LISTED RECORDS —
(** X1. A call that returns writes one thing only: [add_state] the private
    data of the state it names, [add_transition] the mask of its source
    state, [go_to_state] the target, [run] the current state.  The number of
    states, the array length and the identities of the states are never
    written. *)
Theorem call_frame (m m' : fsm_t) (c : call) :
  step m c m' ->
  state_nr m' = state_nr m /\
  length (states m') = length (states m) /\
  match c with
  | AddState i _ _ =>
      actual_state m' = actual_state m /\ target_state m' = target_state m /\
      forall j s, state_at m j = Ok s ->
        exists s', state_at m' j = Ok s' /\ id s' = id s /\
          valid_target s' = valid_target s /\
          (j <> i -> private_data s' = private_data s)
  | AddTransition a _ =>
      actual_state m' = actual_state m /\ target_state m' = target_state m /\
      forall j s, state_at m j = Ok s ->
        exists s', state_at m' j = Ok s' /\ id s' = id s /\
          private_data s' = private_data s /\
          (j <> a -> valid_target s' = valid_target s)
  | GoToState _ => actual_state m' = actual_state m /\ states m' = states m
  | Run _ => target_state m' = target_state m /\ states m' = states m
  end.
Proof. apply step_frame. Qed.

Lemma call_frame_witness :
  step scenario_machine (GoToState 1) (set_target_state 1 scenario_machine) /\
  actual_state (set_target_state 1 scenario_machine) = actual_state scenario_machine /\
  states (set_target_state 1 scenario_machine) = states scenario_machine.
Proof.
  assert (step scenario_machine (GoToState 1)
            (set_target_state 1 scenario_machine)) as H
    by (by apply (step_go_to_state _ 1 true)).
  split; [exact H|].
  exact (proj2 (proj2 (call_frame _ _ _ H))).
Defined.

(** ** Edges *)

Section Edges.

Lemma step_state_grows m c m' i s :
  step m c m' -> state_at m i = Ok s ->
  exists s', state_at m' i = Ok s' /\
    forall t, allowed_target s t = true -> allowed_target s' t = true.
Proof.
  intros Hstep Hs.
  destruct Hstep as [j r e b m' H|a b r m' H|t r m' H|arg calls r m' H].
  - apply add_state_Ok in H as [(_ & [= ->])|(_ & _ & sj & Hj & _ & [= ->])];
      [by exists s|].
    destruct (N.eq_dec j i) as [->|Hne].
    + eexists. split; [by eapply state_at_store_eq|].
      assert (s = sj) as -> by congruence. done.
    + exists s. by rewrite state_at_store_ne.
  - apply add_transition_Ok in H
      as [(_ & [= ->] & _)|(_ & _ & _ & _ & sa & Ha & [= ->])]; [by exists s|].
    destruct (N.eq_dec a i) as [->|Hne].
    + eexists. split; [by eapply state_at_store_eq|].
      assert (s = sa) as -> by congruence.
      intros t Ht. unfold allowed_target in *. simpl.
      by rewrite lor_bit_testbit, Ht, orb_true_r.
    + exists s. by rewrite state_at_store_ne.
  - apply go_to_state_Ok in H as [[= ->] _]. exists s. by destruct r.
  - apply run_Ok in H as (cur & _ & [(_ & [= ->])|(_ & [= ->] & _)]); by exists s.
Qed.

Lemma step_edge m c m' a b : step m c m' -> edge m a b -> edge m' a b.
Proof.
  intros Hstep (s & Hs & Hb).
  destruct (step_state_grows m c m' a s Hstep Hs) as (s' & Hs' & Hgrow).
  exists s'. auto.
Qed.

End Edges.

(** X2. The sets of allowed targets only grow: whatever the driver calls,
    a target allowed from a state stays allowed from it. *)
Theorem allowed_targets_grow (m m' : fsm_t) (cs : list call)
    (i t : N) (s : fsm_state_t) :
  steps m cs m' ->
  state_at m i = Ok s -> allowed_target s t = true ->
  exists s', state_at m' i = Ok s' /\ allowed_target s' t = true.
Proof.
  intros Hsteps. revert s.
  induction Hsteps as [|m c cs m1 m2 H1 _ IH]; intros s Hs Ht; [by exists s|].
  destruct (step_state_grows m c m1 i s H1 Hs) as (s1 & Hs1 & Hgrow).
  by apply (IH s1); [|apply Hgrow].
Qed.

Lemma allowed_targets_grow_witness :
  steps scenario_machine [AddTransition 0 2; Run 7] fork_machine /\
  state_at scenario_machine 0 = Ok (mk_state 0 2 (mk_private true 100 200)) /\
  allowed_target (mk_state 0 2 (mk_private true 100 200)) 1 = true /\
  exists s', state_at fork_machine 0 = Ok s' /\ allowed_target s' 1 = true.
Proof.
  assert (steps scenario_machine [AddTransition 0 2; Run 7] fork_machine) as H.
  { eapply steps_cons; [by apply (step_add_transition _ 0 2 true)|].
    eapply steps_cons; [|apply steps_nil].
    by apply (step_run _ 7 [CallRun 100 7] 0). }
  split_and!; [exact H|reflexivity..|].
  exact (allowed_targets_grow _ _ _ 0 1 _ H eq_refl eq_refl).
Defined.

(** ** Machines in range *)

(** X3. A machine created with an initial state below [state_nr] keeps,
    through every sequence of calls that return, its number of states, an
    array of that many states whose identities are their indexes, and a
    current state and a target below [state_nr]; [get_state] then returns
    the offset of the current state. *)
Theorem calls_keep_range (malloc_private : N -> state_private_t)
    (nr initial : N) (arg : pointer) (cs : list call) (m : fsm_t) :
  initial < nr ->
  steps (state_machine_init malloc_private nr initial arg) cs m ->
  state_nr m = nr /\
  length (states m) = N.to_nat nr /\
  actual_state m < nr /\ target_state m < nr /\
  (forall i, i < nr -> exists s, state_at m i = Ok s /\ id s = i) /\
  state_machine_get_state (Some m) = Ok (actual_state m).
Proof.
  intros Hinit Hsteps.
  pose proof (steps_state_nr _ _ _ Hsteps) as Hnr. simpl in Hnr.
  destruct (steps_inv _ _ _ (init_inv malloc_private nr initial arg Hinit) Hsteps)
    as [Hl [Ha Ht]].
  rewrite Hnr in Ha, Ht. split_and!; [done| |done..| |].
  - destruct Hl as [-> _]. by rewrite Hnr.
  - intros i Hi. rewrite <- Hnr in Hi.
    destruct (layout_state_at m i Hl Hi) as (s & ? & ? & _). by exists s.
  - rewrite <- Hnr in Ha.
    destruct (layout_state_at m _ Hl Ha) as (s & Hs & <- & _).
    by apply get_state_eval.
Qed.

Lemma calls_keep_range_witness :
  0 < 3 /\
  steps (state_machine_init no_callbacks 3 0 NULL)
    [AddTransition 0 1; GoToState 1; Run 7]
    (set_actual_state 1 (set_target_state 1
       (store_state 0 (mk_state 0 2 (no_callbacks 0))
          (state_machine_init no_callbacks 3 0 NULL)))) /\
  state_machine_get_state
    (Some (set_actual_state 1 (set_target_state 1
       (store_state 0 (mk_state 0 2 (no_callbacks 0))
          (state_machine_init no_callbacks 3 0 NULL))))) = Ok 1.
Proof.
  assert (0 < 3) as H0 by reflexivity.
  assert (steps (state_machine_init no_callbacks 3 0 NULL)
    [AddTransition 0 1; GoToState 1; Run 7]
    (set_actual_state 1 (set_target_state 1
       (store_state 0 (mk_state 0 2 (no_callbacks 0))
          (state_machine_init no_callbacks 3 0 NULL))))) as H.
  { eapply steps_cons; [by apply (step_add_transition _ 0 1 true)|].
    eapply steps_cons; [by apply (step_go_to_state _ 1 true)|].
    eapply steps_cons; [|apply steps_nil].
    by apply (step_run _ 7 [] 1). }
  split_and!; [exact H0|exact H|].
  exact (proj2 (proj2 (proj2 (proj2 (proj2
    (calls_keep_range no_callbacks 3 0 NULL _ _ H0 H)))))).
Defined.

WHAT IS NEEDED — Find "number" in the preceding records. Copy each line that holds it.

ANSWER TO THIS PROBLEM —
    state, [go_to_state] the target, [run] the current state.  The number of
    through every sequence of calls that return, its number of states, an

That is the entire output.